See saw

 

It’s been an odd week. I have actually felt pretty damn good since the weekend.  Felt like I was dealing with things, I was getting through the tough group work situations, and looking after myself. I was laughing with people and smiling and giving myself “me” time to chill. My the new meds were working? I dunno. But yesterday everything seemed to slip through the day, my mood darkening, my anxiety rising.

Yesterday I ended up walking out of a group meeting on the edge of a panic attack. Thankfully, it subsided, and thankfully the group members were very understanding. But the feeling was awful, the thought of previous panic attacks sticks to me like glue,  I doubt it will every truely fade.

My body starts to  choke itself; the windpipe restricting, the lungs feel like they are running mini steps on the spot. (i.e. lots of action but bugger all getting done), eyes start watering and brain starts to do contrasts between “blanks” (think deer in headlights) , and high contrast vivid images that overwhelm and  bewilder.
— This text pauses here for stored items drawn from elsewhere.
(** X7: whatever the bus does, [PIOS_MS5611_ReadADC] on a ready driver
    returns 0 or -1 and leaves the driver ready, with the same
    configuration, bus address, calibration and conversion in flight; when
    it does not return 0 the readings and the statics are the old ones,
    and reading a pressure conversion never changes the temperature. *)
Theorem ReadADC_keeps_ready s rc s' :
  ready s ->
  PIOS_MS5611_ReadADC env s = Done rc s' ->
  ready s' /\ identity s' = identity s /\
  conversion_in_flight s' = conversion_in_flight s /\
  (rc = 0 \/ rc = -1) /\
  (rc <> 0 -> readings s' = readings s) /\
  (conversion_in_flight s = Some PRESSURE_CONV -> temperature_part s' = temperature_part s).
Proof.
  intros Hr Hrun.
  destruct (ReadADC_frame s rc s' Hr Hrun) as (H1 & H2 & H3 & _ & H5 & H6 & H7).
  auto 10.
Qed.

(** *** Starting a conversion *)

Lemma while_WriteCommand_fails_inv fuel : forall s d base u s',
  valid s -> dev s = Some d ->
  while_WriteCommand_fails env fuel base s = Done u s' ->
  exists k, granted_after env s k /\ (k < fuel)%nat.
Proof.
  induction fuel as [|fuel IH]; intros s d base u s' Hv Hd Hrun; [discriminate|].
  cbn [while_WriteCommand_fails] in Hrun.
  unfold the_dev, bind in Hrun. rewrite Hd, WriteCommand_run in Hrun by exact Hv.
  destruct (spi_claim env (spi_claims s)) eqn:Hc.
  - exists 0%nat. split; [|lia]. split; [intros j Hj; lia | rewrite Nat.add_0_r; exact Hc].
  - cbn in Hrun. destruct (IH (next_claim s) d base u s' Hv Hd Hrun) as (k & [Hfail Hok] & Hk).
    exists (S k). split; [|lia]. split.
    + intros [|j] Hj; [rewrite Nat.add_0_r; exact Hc|].
      rewrite Nat.add_succ_r. apply Hfail. lia.
    + rewrite Nat.add_succ_r. exact Hok.
Qed.

(** Every return of [PIOS_MS5611_StartADC] on a valid handle is the one
    [StartADC_run] describes. *)
Lemma StartADC_inv s d fuel type rc s' :
  valid s -> dev s = Some d ->
  PIOS_MS5611_StartADC env fuel type s = Done rc s' ->
  exists k,
    granted_after env s k /\ rc = 0 /\
    s' = upd_dev (Some (with_current_conversion_type d type))
           (log (SpiTransferByte (conversion_command (oversampling (cfg d)) type))
                (Nat.iter (S k) next_claim s)).
Proof.
  intros Hv Hd Hrun.
  assert (Hk : exists k, granted_after env s k /\ (k < fuel)%nat).
  { unfold PIOS_MS5611_StartADC in Hrun.
    rewrite (bind_Done _ _ _ _ _ (validate_run s)) in Hrun. rewrite Hv in Hrun.
    cbn [Z.eqb negb] in Hrun.
    apply bind_inv in Hrun as (u & s1 & Hloop & _).
    destruct type; eapply while_WriteCommand_fails_inv; eassumption. }
  destruct Hk as (k & Hg & Hlt). exists k. split; [exact Hg|].
  rewrite (StartADC_run env s d type k fuel Hv Hd Hg Hlt) in Hrun.
  injection Hrun as <- <-. auto.
Qed.

Lemma iter_next_claim_statics k s :
  delta_temp (Nat.iter k next_claim s) = delta_temp s /\
  temperature (Nat.iter k next_claim s) = temperature s /\
  busy_taken (Nat.iter k next_claim s) = busy_taken s.
Proof. induction k; cbn; auto. Qed.
(* ===== verification/_CoqProject ===== *)
-Q . S2P
Prelude.v
Keys.v
Json.v
Redis.v
Job.v
WorkerScripts.v
Store.v
ScriptFacts.v
EnqueueScripts.v
Safe.v
Moves.v
EnqueueFacts.v
BatchScripts.v
BatchSpec.v
BatchRefine.v
BatchProps.v
Delivery.v
TypeSound.v
GoBase.v
Config.v
Middleware.v
Encryption.v
Iteration.v
Dispatch.v
Iterable.v
Fetcher.v
FetchProps.v
Worker.v
Process.v
BatchState.v
BatchStatus.v
Recovery.v
Client.v
ClientProps.v
BatchHandle.v
IterationProps.v
IterableProps.v
BatchStatusProps.v
BatchHandleProps.v
BatchCreate.v
Float64.v
RateScripts.v
FloatScripts.v
Ledger.v
RateLimit.v
FloatLimit.v
RateProps.v
FloatFacts.v
LeakyProps.v
PointsProps.v
ConcurrentProps.v
ScriptRun.v
Periodic.v
PeriodicProps.v
WorkerLoops.v
Setup.v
My ribs feel like they are doing a magic trick, contorting and sqeezing my chest, my legs feel like jelly and my whole body shivers and shakes.

It makes it hard to chill out when I feel another one coming on these days. The good news is I have got better at recognising when one is due to come on now, so most the time I can get out of the situation and force myself to try to walk, just walk and walk away, which seems to help. Annoyingly I have found out that I will not be getting a CPN for at least another couple of weeks (by which point term here would have finished) so basically it will only be in place for next year. I might get a study mentor helping me sooner though.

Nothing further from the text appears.